“The recent Wall Street Journal report that Sprint will begin selling the new Apple iPhone in October of this year has sent waves through the telecom industry and ironically Sprint may not be the biggest beneficiary,” Trefis Team writes for Forbes.
“Although this deal will help Sprint gain more subscribers and reduce churn, it could be dilutive to its margins due to the higher subsidy costs associated with the iPhone,” Trefis writes. “Additionally, the deal could have significant implications for AT&T’s proposed $39 billion acquisition of T-Mobile which would vault AT&T ahead of Verizon as the largest wireless player in the U.S.”
Trefis writes, “AT&T has argued that the proposed acquisition of T-Mobile would not limit competition and disrupt innovation in the telecom market, but rather improve its service in a bid to provide 4G service to its customers. If Sprint does land the iPhone this year, AT&T can make a case that Sprint’s competitive position may actually improve, indicating that there is plenty of competition in the U.S. wireless market.”
Read more in the full article here.
[Thanks to MacDailyNews Reader “Fred Mertz” for the heads up.]
I’m an AT&T customer, who would dearly love them to improve their call quality.
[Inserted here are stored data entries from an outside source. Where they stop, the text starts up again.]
(** What the others do between two calls. *)
Record leaves_alone (w w' : World) : Prop := {
  la_later : later (fun _ => False) w w';
  la_handles : handles w' = handles w;
}.

Lemma later_refl X w : bounded w -> later X w w.
Proof. intros Hb. split; try done. intros i x Hx _ _. exists x. split; [done|reflexivity]. Qed.

Lemma later_held X w w' i : later X w w' -> held w i -> held w' i.
Proof.
  intros He [[fd Hfd]|[d Hd]]; [left|right]; eexists; [by apply (later_ino _ _ _ He)|by apply (later_entry _ _ _ He)].
Qed.

Lemma later_trans X w1 w2 w3 : later X w1 w2 -> later X w2 w3 -> later X w1 w3.
Proof.
  intros H12 H23. split.
  - apply H23.
  - rewrite (later_paths _ _ _ H23). apply H12.
  - rewrite (later_device _ _ _ H23). apply H12.
  - pose proof (later_next _ _ _ H12). pose proof (later_next _ _ _ H23). lia.
  - etransitivity; [apply H12|apply H23].
  - intros fd i Hi. by apply (later_ino _ _ _ H23), (later_ino _ _ _ H12).
  - intros i x Hx Hh HX. destruct (later_keep _ _ _ H12 i x Hx Hh HX) as (y & Hy & Ky).
    destruct (later_keep _ _ _ H23 i y Hy (later_held _ _ _ _ H12 Hh) HX) as (z & Hz & Kz).
    exists z. split; [done|by transitivity y].
  - intros d i Hd. by apply (later_entry _ _ _ H23), (later_entry _ _ _ H12).
  - intros d i Hd. by apply (later_durable _ _ _ H23), (later_durable _ _ _ H12).
Qed.

Lemma later_mono (X Y : Z -> Prop) w w' : (forall i, X i -> Y i) -> later X w w' -> later Y w w'.
Proof. intros HXY []. split; try done. intros i x Hx Hh Hn. apply later_keep0; auto. Qed.

(** A call that does not touch the name where it is taken. *)
Lemma later_changes X touched written w w' :
  changes touched written w w' -> kinds w w' -> bounded w ->
  (forall d, touched = Some (d, n) -> entry w d n = None) ->
  (forall i, written = Some i -> X i) -> later X w w'.
Proof.
  intros Hch Hk Hb Ht HX. destruct (ch_const _ _ _ _ Hch) as (_ & Hd & _ & Hp).
  pose proof (ch_next _ _ _ _ Hch).
  assert (forall d i, entry w d n = Some i -> touched <> Some (d, n)) as Hne.
  { intros d i Hi E. specialize (Ht d E). congruence. }
  split; try done; try lia.
  - by eapply changes_bounded.
  - intros fd i. by eapply changes_ino_of.
  - intros i x Hx _ Hn. apply (ch_inodes _ _ _ _ Hch); [done|by eapply bounded_inodes|auto].
  - intros d i Hi. rewrite (ch_entry _ _ _ _ Hch); [done|by eapply Hne].
  - intros d i (x & Hx & Hm). assert (entry w d n = Some i) as He.
    { unfold entry. rewrite Hx. simpl. apply Hm. by left. }
    pose proof (ch_dirs _ _ _ _ Hch d) as Hdir. rewrite Hx in Hdir.
    destruct (dirs w' !! d) as [y|] eqn:Hy; [|done]. exists y. split; [done|].
    intros m [->|Hin]%elem_of_cons.
    + assert (entry w' d n = Some i) as He' by (rewrite (ch_entry _ _ _ _ Hch); [done|by eapply Hne]).
      unfold entry in He'. by rewrite Hy in He'.
    + destruct (Hdir m n Hin (Hne d i He)) as (m0 & Hm0 & ->). by apply Hm.
Qed.

(** Linking never replaces the name. *)
Lemma later_link X j dst w : bounded w -> kinds w (do_link j dst w).2 -> later X w (do_link j dst w).2.
Proof.
  intros Hb Hk. destruct (place w dst) as [[d m]|] eqn:Hp.
  - destruct (entry w d m) as [i|] eqn:He.
    + replace (do_link j dst w).2 with w; [by apply later_refl|]. unfold do_link. rewrite Hp.
      destruct j as [j|]; [|done]. destruct (inodes w !! j); [|done]. destruct (dirs w !! d); [|done].
      by rewrite bool_decide_true by (rewrite He; eauto).
    + eapply later_changes; [apply link_changes|done|done| |done]. rewrite Hp. by intros d' [= <- <-].
  - eapply later_changes; [apply link_changes|done|done| |done]. by rewrite Hp.
Qed.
That said, I still prefer that there be more competition to both keep my prices down and force AT&T to invest in their network. The idea of AT&T snapping up T-mobile sickens me.
Telecoms have always been gobbling each other up. Sprint acquired Nextel, and Verzion acquired MCI/WorldCom.
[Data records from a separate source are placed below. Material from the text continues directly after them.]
(* ===== verification/RemoteHelper.v ===== *)
(** * serctl-remote: the helper that runs a job

    crates/serctl_remote/src/main.rs on Linux, over the calls of [Host]: the
    thread that reads requests, [prepare] and the checks it makes before a
    program may run, [run_job] with its loop over requests, child and
    heartbeats, the receipt it persists, and the receipt query.  [serve_stdio]
    and [receipt_stdio] are the two modes.

    The unbounded loops have fuel; a run that uses it up is cut off there, and
    the theorems hold for every amount.  A digest under computation is the
    bytes hashed so far.  The locals of the job loop are a record. *)

From S2P Require Import Prelude.
From S2P Require Import Bytes.
From S2P Require Import Text.
From S2P Require Import Crates.
From S2P Require Import Posix.
From S2P Require Import RemoteProtocol.
From S2P Require Import RemoteSession.
From S2P Require Import Jobs.
From S2P Require Policy.
From S2P Require Import Program.
From S2P Require Import Host.
From S2P Require Import JobStore.
#[local] Open Scope string_scope.
#[local] Open Scope list_scope.
#[local] Open Scope Z_scope.

(** Nanoseconds. *)
Definition MILLISECOND : Z := 1000000.
Definition HEARTBEAT_INTERVAL : Z := 250 * MILLISECOND.
Definition CANCEL_WAIT : Z := 2000 * MILLISECOND.
Definition OUTPUT_READ_BYTES : Z := MAX_OUTPUT_CHUNK.

(** Permission bits: 0o022, 0o6000 and 0o111. *)
Definition GROUP_OTHER_WRITE : Z := 18.
Definition SET_ID : Z := 3072.
Definition EXECUTE : Z := 73.

(** ** Requests

    [read_input]: what the thread makes of the bytes of stdin.  [eof] says how
    they end: with the end of the file or with an error. *)

Fixpoint read_input_from (fuel : nat) (eof : bool) (validator : Controller.ControllerSessionValidator)
    (stdin : bytes) : list InputEvent :=
  match fuel with
  | O => []
  | Datatypes.S fuel =>
      match stdin with
      | [] => [if eof then InputClosed else InputError Io]
      | _ =>
          match read_frame_from stdin with
          | Ok (Some envelope, rest) =>
              match Controller.validate validator envelope with
              | (validator, Ok _) =>
                  InputFrame envelope :: read_input_from fuel eof validator rest
              | (_, Err error) => [InputError error]
              end
          | Ok (None, _) => [InputClosed]
          | Err error => [InputError error]
          end
      end
  end.
Definition read_input (eof : bool) (stdin : bytes) : list InputEvent :=
  read_input_from (Datatypes.S (length stdin)) eof Controller.default stdin.

(** [read_child_stream]: what the thread makes of its reads, up to the end of
    the stream or an error. *)
Fixpoint read_child_stream (kind : StreamKind) (reads : list (result Posix.errno bytes))
  : list ChildEvent :=
  match reads with
  | [] => []
  | Ok [] :: _ => [Closed kind]
  | Ok data :: reads => Chunk kind data :: read_child_stream kind reads
  | Err _ :: _ => [ReadFailed kind]
  end.

(** ** The job *)

Record PreparedJob := {
  pj_executable : str;
  pj_cwd : option str;
  pj_store : JobStore;
  pj_identity : JobIdentity;
  pj_deadlines : JobDeadlines;
}.

Inductive Termination := TCancelled | TDeadline | TOutputLimit | TOutputRead | TProtocolViolation.
#[export] Instance Termination_eq_dec : EqDecision Termination.
Proof. solve_decision. Defined.

(** The locals of the loop of [run_job]: a stream's offset, the bytes hashed,
    whether it is closed; and the rest. *)
Record Stream := { offset : Z; hash : bytes; is_closed : bool }.
Record JobState := {
  journal : JobRecord;
  next_heartbeat : Z;
  heartbeat_ordinal : Z;
  out : Stream;
  err : Stream;
  status : option ExitStatus;
  termination : option Termination;
  kill_started : option Z;
  relay_available : bool;
}.

Definition fresh_stream : Stream := {| offset := 0; hash := []; is_closed := false |}.

(** [termination.get_or_insert(t)]. *)
Definition get_or_insert (t : Termination) (o : option Termination) : option Termination :=
  match o with Some t => Some t | None => Some t end.

Definition with_termination (t : Termination) (x : JobState) : JobState :=
  {| journal := journal x; next_heartbeat := next_heartbeat x;
     heartbeat_ordinal := heartbeat_ordinal x; out := out x; err := err x; status := status x;
     termination := get_or_insert t (termination x); kill_started := kill_started x;
     relay_available := relay_available x |}.
Definition with_relay (b : bool) (x : JobState) : JobState :=
  {| journal := journal x; next_heartbeat := next_heartbeat x;
     heartbeat_ordinal := heartbeat_ordinal x; out := out x; err := err x; status := status x;
     termination := termination x; kill_started := kill_started x; relay_available := b |}.
Definition with_status (s : option ExitStatus) (x : JobState) : JobState :=
  {| journal := journal x; next_heartbeat := next_heartbeat x;
     heartbeat_ordinal := heartbeat_ordinal x; out := out x; err := err x; status := s;
     termination := termination x; kill_started := kill_started x;
     relay_available := relay_available x |}.
Definition with_kill (at_ : Z) (x : JobState) : JobState :=
  {| journal := journal x; next_heartbeat := next_heartbeat x;
     heartbeat_ordinal := heartbeat_ordinal x; out := out x; err := err x; status := status x;
     termination := termination x; kill_started := Some at_;
     relay_available := relay_available x |}.
Definition with_stream (k : StreamKind) (s : Stream) (x : JobState) : JobState :=
  {| journal := journal x; next_heartbeat := next_heartbeat x;
     heartbeat_ordinal := heartbeat_ordinal x;
     out := if bool_decide (k = OfStdout) then s else out x;
     err := if bool_decide (k = OfStderr) then s else err x;
     status := status x; termination := termination x; kill_started := kill_started x;
     relay_available := relay_available x |}.
Definition with_journal (j : JobRecord) (x : JobState) : JobState :=
  {| journal := j; next_heartbeat := next_heartbeat x;
     heartbeat_ordinal := heartbeat_ordinal x; out := out x; err := err x; status := status x;
     termination := termination x; kill_started := kill_started x;
     relay_available := relay_available x |}.
Definition with_heartbeat (next ordinal : Z) (x : JobState) : JobState :=
  {| journal := journal x; next_heartbeat := next;
     heartbeat_ordinal := ordinal; out := out x; err := err x; status := status x;
     termination := termination x; kill_started := kill_started x;
     relay_available := relay_available x |}.

Definition stream_of (k : StreamKind) (x : JobState) : Stream :=
  match k with OfStdout => out x | OfStderr => err x end.
Definition closed_stream (s : Stream) : Stream :=
  {| offset := offset s; hash := hash s; is_closed := true |}.
Definition output_frame (k : StreamKind) (f : OutputFrame) : Frame :=
  match k with OfStdout => Stdout f | OfStderr => Stderr f end.

(** The components of an absolute path, by which paths are compared. *)
Definition components (p : str) : list str :=
  filter (fun c => negb (is_empty c || bool_decide (c = rs ".")) = true) (split_on slash p).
There is stil plenty of competition considering you still have the U.S. national carriers such as: Sprint, Virgin, Boost, MetroPCS.
With the merger, At&t will be improving their network by using the compatible T-Mobile network.
OK, so Virgin and Boost are prepaid services run by Sprint, and MetroPCS roams on the major companies outside of its relatively limited home areas. This is plenty of competition?
Paul speaks the truth. Europe’s mobile telecom market is infinitely better for the consumer — and, ironically, for the telecom providers too. America’s brand of corporate capitalism breeds duopolies that screw consumers in good times and bad — especially when they are “too big to fail”.
If the iPhone and its higher subsidized costs were really less profitable, then all these carriers would not be clamoring for the right to carry the iPhone. The carriers are making a lot of money off of smartphones, and the thing they like about the iPhone is they know they won’t have to fire sale them in 90 days.
Been waiting for a Sprint iPhone for a long time!
F#*%¥k AT&T!
“acquisition of T-Mobile which would vault AT&T ahead of Verizon as the largest wireless player in the U.S.”
What makes anyone think AT&T will be able keep most of the T-Mobile customers after the merger? When Apple releases the iPhone 5 and the lower cost iPhone to all the major carriers and maybe even the lower mobile companies, mobile users will have the choice of going anywhere.
Even the android makers will no longer give exclusive rights to specific models to just one carrier as now they have to compete with all the major carriers having iPhones. It will be a much more level playing field then before Apple introduced the iPhone exclusively to AT&T.